Moore is co-director of VAMPIRE, along with Paul Sheldon, Ph.D., associate professor of Physics, and Will Johns, Ph.D., assistant professor of Physics. The seed project was funded through a combination of sources, including a Medical Center Discovery Grant and funds from the individual investigators. A request for a two-year, $200,000 Discovery Grant from University Central is pending.
Housed in Academic Computing and Information Services (ACIS) in the Hill Center on the Peabody campus, VAMPIRE consists of 54 dual-processor “nodes” connected through a high-speed network.
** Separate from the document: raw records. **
(* ===== verification/VMap.v ===== *)
(** * Versioned maps ([src/versioned/map.rs], [entry.rs], [iter.rs])

    [VersionedArtMap] over the versioned tree, its entry handles and its
    iterators. A handle is the location of a leaf and the node that it
    captured; its guard only delays reclamation, and is left out, as are the
    pins: the [*_with_guard] methods coincide with the others. *)

From S2P Require Import Prelude Bytes Latch Slot Bits Node Free Mem Raw Read Write Remove Shrink Walk Cursor Tree Iter Version VTree.
Local Open Scope Z_scope.

Section entry.
Context {X K V : Type} `{LeafSlots X V} `{AsBytes K}.
Context (chain_fuel : nat).
Abbreviation prog := (prog (VersionedLeaf X K V)).

(** ** Entry handles *)

Record VersionedEntryRef := { ve_leaf : loc; ve_node : vptr }.

(** [None] for a tombstone. *)
Definition ventry_new (leaf : loc) (node : vptr) : prog (option VersionedEntryRef) :=
  dead ← version_read leaf node is_tombstone;
  mret (if dead : bool then None else Some {| ve_leaf := leaf; ve_node := node |}).

Definition ventry_key (e : VersionedEntryRef) : prog K := LeafRead (ve_leaf e) vl_key.
Definition ventry_value (e : VersionedEntryRef) : prog V :=
  v ← version_read (ve_leaf e) (ve_node e) version_value; expect v.
Definition ventry_version (e : VersionedEntryRef) : prog Z := version_read (ve_leaf e) (ve_node e) vn_version.
Definition ventry_is_removed (e : VersionedEntryRef) : bool := false.
Definition ventry_is_superseded (e : VersionedEntryRef) : prog bool :=
  s ← version_read (ve_leaf e) (ve_node e) is_superseded;
  if s : bool then mret true else chain_is_dead (ve_leaf e).

Definition ventry_latest (e : VersionedEntryRef) : prog (option VersionedEntryRef) :=
  head ← head_ptr (ve_leaf e); ventry_new (ve_leaf e) head.

(** The version and value of a node, unless it is a tombstone:
    [n.value().map(|v| (n.version, v))]. *)
Definition version_pair (l : loc) (n : vptr) : prog (option (Z * V)) :=
  v ← version_read l n version_value;
  match v with
  | None => mret None
  | Some v => version ← version_read l n vn_version; mret (Some (version, v))
  end.

Definition ventry_get_version_le (e : VersionedEntryRef) (max_version : Z) : prog (option (Z * V)) :=
  head ← head_ptr (ve_leaf e);
  n ← find_le chain_fuel (ve_leaf e) head max_version;
  match n with None => mret None | Some n => version_pair (ve_leaf e) n end.

Definition ventry_clone (e : VersionedEntryRef) : VersionedEntryRef := e.
Definition ventry_deref (e : VersionedEntryRef) : prog V := ventry_value e.
Definition ventry_eq `{EqDecision K} `{EqDecision V} (a b : VersionedEntryRef) : prog bool :=
  ka ← ventry_key a; kb ← ventry_key b;
  if bool_decide (ka = kb) then
    na ← ventry_version a; nb ← ventry_version b;
    if na =? nb then va ← ventry_value a; vb ← ventry_value b; mret (bool_decide (va = vb)) else mret false
  else mret false.
End entry.

(** ** [VersionedArtMap] *)

Section heap.
Context {K V : Type} `{AsBytes K}.
Context (chain_fuel retries : nat).
Abbreviation prog := (prog (HeapLeaf K V)).

Definition vmap_new (stripe : nat) : RawTree (HeapLeaf K V) HeapStorage := new_in Build_HeapStorage stripe.
Definition vmap_with_capacity (capacity : Z) (stripe : nat) : RawTree (HeapLeaf K V) HeapStorage := vmap_new stripe.

Definition vmap_insert (key : K) (version : Z) (value : V) : prog bool :=
  _ ← vtree_insert chain_fuel retries key version (Some value); mret true.
Definition vmap_insert_with_guard (key : K) (version : Z) (value : V) : prog bool :=
  _ ← vtree_insert chain_fuel retries key version (Some value); mret true.
Definition vmap_insert_versioned (key : K) (version : Z) (value : V) : prog bool := vmap_insert key version value.

Definition vmap_delete (key : K) (version : Z) : prog bool :=
  delta ← vtree_insert chain_fuel retries key version None; mret (delta <? 0).

Definition vmap_remove (key : list byte) : prog (option VersionedEntryRef) :=
  o ← remove_head retries key;
  match o with None => mret None | Some (leaf, old) => ventry_new leaf old end.
End heap.

Section vmap.
Context {X K V : Type} `{LeafSlots X V} `{AsBytes K}.
Context (chain_fuel retries fuel : nat).
Abbreviation prog := (prog (VersionedLeaf X K V)).

Definition vmap_len : prog Z := vtree_len.
Definition vmap_is_empty : prog bool := n ← vmap_len; mret (n =? 0).

(** What follows a lookup of the key. *)
Definition on_leaf {A} (key : list byte) (absent : A) (f : loc → prog A) : prog A :=
  leaf ← get retries key; match leaf with None => mret absent | Some l => f l end.

Definition vmap_get_slice (key : list byte) : prog (option V) :=
  on_leaf key None (λ l, head ← head_ptr l; version_read l head version_value).
Definition vmap_get_by_slice (key : list byte) : prog (option V) := vmap_get_slice key.

Definition vmap_get_latest (key : list byte) : prog (option (Z * V)) :=
  on_leaf key None (λ l, head ← head_ptr l; version_pair l head).
Definition vmap_get (key : list byte) : prog (option V) := p ← vmap_get_latest key; mret (option_map snd p).

Definition vmap_get_entry (key : list byte) : prog (option VersionedEntryRef) :=
  on_leaf key None (λ l, head ← head_ptr l; ventry_new l head).

Definition vmap_version_le (key : list byte) (max : Z) : prog (option (Z * V)) :=
  on_leaf key None (λ l,
    head ← head_ptr l;
    n ← find_le chain_fuel l head max;
    match n with None => mret None | Some n => version_pair l n end).
Definition vmap_get_version_le (key : list byte) (max : Z) : prog (option (Z * V)) := vmap_version_le key max.
Definition vmap_get_version_le_with_guard (key : list byte) (max : Z) : prog (option (Z * V)) := vmap_version_le key max.

Definition vmap_contains_key (key : list byte) : prog bool := on_leaf key false head_live.

Definition vmap_remove_key (key : list byte) : prog bool := remove_key chain_fuel retries key.
Definition vmap_remove_version (key : list byte) (version : Z) : prog bool := remove_version chain_fuel retries key version.

Definition vmap_clear : prog unit := vtree_clear fuel.
Definition vmap_shrink_to_fit : prog unit := shrink_to_fit fuel.
Definition vmap_validate_invariants : prog unit := _ ← vtree_validate fuel; mret tt.

Definition vmap_version_count (key : list byte) : prog nat :=
  on_leaf key 0%nat (λ l, head ← head_ptr l; ns ← chain chain_fuel l head (λ _, tt); mret (length ns)).
Definition vmap_get_all_versions (key : list byte) : prog (list (Z * option V)) :=
  on_leaf key [] (λ l, head ← head_ptr l; chain chain_fuel l head (λ n, (vn_version n, version_value n))).

Definition vmap_prune_key (key : list byte) (min_version : Z) (is_tombstone : V → bool) : prog nat :=
  on_leaf key 0%nat (λ l, prune_leaf chain_fuel retries l min_version is_tombstone).

(** One turn of the loop of [prune_all]: the cursor, the total, the leaves seen. *)
Definition prune_all_turn (min_version : Z) (is_tombstone : V → bool) (c : CursorState * nat * nat)
    : prog (flow (CursorState * nat * nat) nat) :=
  let '(cursor, total, n) := c in
  '(leaf, cursor) ← next fuel cursor;
  match leaf with
  | None => mret (Break total)
  | Some l =>
    pruned ← prune_leaf chain_fuel retries l min_version is_tombstone;
    let n := S n in
    cursor ← (if bool_decide (n `mod` 1024 = 0)%nat then invalidate cursor else mret cursor);
    mret (Continue (cursor, total + pruned, n)%nat)
  end.

Definition vmap_prune_all (min_version : Z) (is_tombstone : V → bool) : prog nat :=
  loop fuel (prune_all_turn min_version is_tombstone) (cursor_new Unbounded Unbounded, 0%nat, 0%nat).

(** ** Iterators *)

Record VRange := { vr_cursor : CursorState }.

Definition vrange_owned (start end_ : Bound KeyBuf) : VRange := {| vr_cursor := cursor_new start end_ |}.
Definition vrange_borrowed (start end_ : Bound KeyBuf) : VRange := {| vr_cursor := cursor_new start end_ |}.

(** One turn of the loop that skips tombstones. *)
Definition vrange_turn (dir : Dir) (c : CursorState)
    : prog (flow CursorState (option VersionedEntryRef * VRange)) :=
  '(leaf, c) ← match dir with Forward => next fuel c | Backward => next_back fuel c end;
  match leaf with
  | None => mret (Break (None, {| vr_cursor := c |}))
  | Some l =>
    head ← head_ptr l;
    dead ← version_read l head is_tombstone;
    if dead : bool then mret (Continue c)
    else mret (Break (Some {| ve_leaf := l; ve_node := head |}, {| vr_cursor := c |}))
  end.

Definition vrange_next (r : VRange) : prog (option VersionedEntryRef * VRange) :=
  loop fuel (vrange_turn Forward) (vr_cursor r).
Definition vrange_next_back (r : VRange) : prog (option VersionedEntryRef * VRange) :=
  loop fuel (vrange_turn Backward) (vr_cursor r).

Definition vmap_range {Q} `{AsBytes Q} (start end_ : Bound Q) : VRange :=
  vrange_owned (owned_bound_of start) (owned_bound_of end_).
Definition vmap_range_with_guard {Q} `{AsBytes Q} (start end_ : Bound Q) : VRange :=
  vrange_borrowed (owned_bound_of start) (owned_bound_of end_).
Definition vmap_iter : VRange := vrange_owned Unbounded Unbounded.
Definition vmap_iter_with_guard : VRange := vrange_borrowed Unbounded Unbounded.
Definition vmap_into_iter : VRange := vmap_iter.

Definition vscan_turn {S} (callback : K → V → Z → S → bool * S) (c : VRange * S) : prog (flow (VRange * S) S) :=
  let '(r, st) := c in
  '(e, r) ← vrange_next r;
  match e with
  | None => mret (Break st)
  | Some e =>
    k ← ventry_key e;
    v ← ventry_value e;
    version ← ventry_version e;
    let '(go_on, st) := callback k v version st in
    if go_on : bool then mret (Continue (r, st)) else mret (Break st)
  end.

Definition vmap_scan {Q S} `{AsBytes Q} (start end_ : Bound Q) (callback : K → V → Z → S → bool * S) (st : S) : prog S :=
  loop fuel (vscan_turn callback) (vmap_range_with_guard start end_, st).
End vmap.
The parts are standard, so upgrades or replacements can be made easily and inexpensively, the scientists say.
The group ultimately hopes to leverage this seed project into a larger, regional system, with thousands of nodes, that will help university and medical center investigators attract additional funding from the National Science Foundation and the National Institutes of Health to carry out computationally intensive research.
VAMPIRE will be used for data-intensive research projects ranging from understanding the genetic complexity of cancer and other diseases to unraveling the mysteries behind the beginnings of the universe.
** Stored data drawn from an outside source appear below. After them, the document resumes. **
Lemma chain_inv_mark x c fr gone p n : chain_inv x c (p :: fr) gone → vl_deref x p = Some n →
  chain_inv (vl_put p (superseded n) x) c fr (p :: gone).
Proof.
  intros C Hn. pose proof (ci_once _ _ _ _ C) as ND. rewrite NoDup_app in ND. destruct ND as (_ & N1 & N2).
  assert (p ∉ fr) as Hp by (apply NoDup_cons in N2 as [? _]; set_solver).
  eapply chain_inv_put; [exact C| |exact Hn| |set_solver|].
  - intros Hin. apply (N1 p Hin). set_solver.
  - cbn. by rewrite <- Permutation_middle.
  - cbn. rewrite (ci_flags _ _ _ _ C p n Hn), flags_mark, bool_decide_false by done. done.
Qed.

(** The retirement of a marked node. *)
Definition retire_at p x : leaf := match p with VHeap i => vl_set_heap (vl_heap x) (i :: vl_retired x) x | _ => x end.

Lemma chain_inv_retire x c fr gone p : chain_inv x c fr (p :: gone) → chain_inv (retire_at p x) c fr gone.
Proof.
  intros C. assert (∀ q, vl_deref (retire_at p x) q = vl_deref x q) as D by (intros []; by destruct p).
  assert (∀ i, VHeap i ∈ (c.*1 ++ fr ++ gone ++ (VHeap <$> vl_retired (retire_at p x))) ↔
    VHeap i ∈ c.*1 ++ fr ++ (p :: gone) ++ (VHeap <$> vl_retired x)) as EI by (intros i; destruct p; set_solver).
  destruct C as [C1 C2 C3 C4 C6 C7 C8 C9]. split; rewrite ?D; try done.
  - replace (vl_head (retire_at p x)) with (vl_head x) by by destruct p. apply (seg_frame x); [|done].
    intros q n _ Hn. rewrite D. eauto.
  - by destruct p.
  - intros q n. rewrite D. apply C6.
  - intros q Hq. rewrite D. apply C7. set_solver.
  - intros i. by rewrite EI, D.
  - rewrite NoDup_app in C9 |- *. destruct C9 as (N1 & N2 & N3). split; [done|].
    assert (NoDup (fr ++ gone ++ (VHeap <$> vl_retired (retire_at p x))) ∧
      ∀ q, q ∈ fr ++ gone ++ (VHeap <$> vl_retired (retire_at p x)) → q ∈ fr ++ (p :: gone) ++ (VHeap <$> vl_retired x)) as [X1 X2].
    { rewrite <- app_comm_cons, <- Permutation_middle, NoDup_cons in N3. destruct N3 as [N3 N4].
      destruct p; cbn [retire_at vl_retired vl_set_heap fmap list_fmap]; (split; [|set_solver]); try done.
      rewrite (assoc_L (++)), <- Permutation_middle, <- (assoc_L (++)). by apply NoDup_cons. }
    split; [|done]. intros q Hq Hin. apply (N2 q Hq). by apply X2.
Qed.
“Two of our colleagues at Brookhaven National Laboratory are basically recreating, on a small level, the universe in a very early stage when matter was not made up of individual nuclei but a soup of the constituents of nuclei,” Sheldon said. “They’ll have an enormous amount of data to search through for the markers that they really have created this state. Then they can start to understand its properties, how the Big Bang occurred and what evolved after that.”
Likewise, researchers in the field of human genetics are collecting “tons and tons” of data, and collecting more and more of it every day – without a corresponding expansion in the ability to understand that data, Moore said.
“For instance, investigators in the Cancer Center are making use of the DNA mircroarray core facility, which allows you to measure the expression of tens of thousands of genes at the same time, all from a single tissue or cell line,” Moore said. “The number of combinations of expressed genes is just astronomical, and you have to sort through them to determine which combinations are meaningful. This resource will be useful to analyze these data.”
VAMPIRE is also expected to spark interesting and fruitful collaborations across diverse disciplines like physics and biology, Sheldon said. “When you strip away the physics and the biology, it’s almost the same problem – the data look the same,” he said. He noted that his work with Moore has already led to use of genetics analysis methods to analyze physics problems.
Alan Tackett, Ph.D., is the full-time administrator of the VAMPIRE system. Other co-investigators include Walter Chazin, Ph.D., professor of Biochemistry and Ingram Professor of Cancer Research; Christopher Coffey, Ph.D., assistant professor of Preventive Medicine; Victoria Greene, Ph.D., assistant professor of Physics; Jonathan Haines, Ph.D., professor of Molecular Physiology & Biophysics; Charles Maguire, Ph.D., professor of Physics; Medford Webster, Ph.D., professor of Physics; and Scott Williams, Ph.D., associate professor of Microbiology at Meharry Medical College.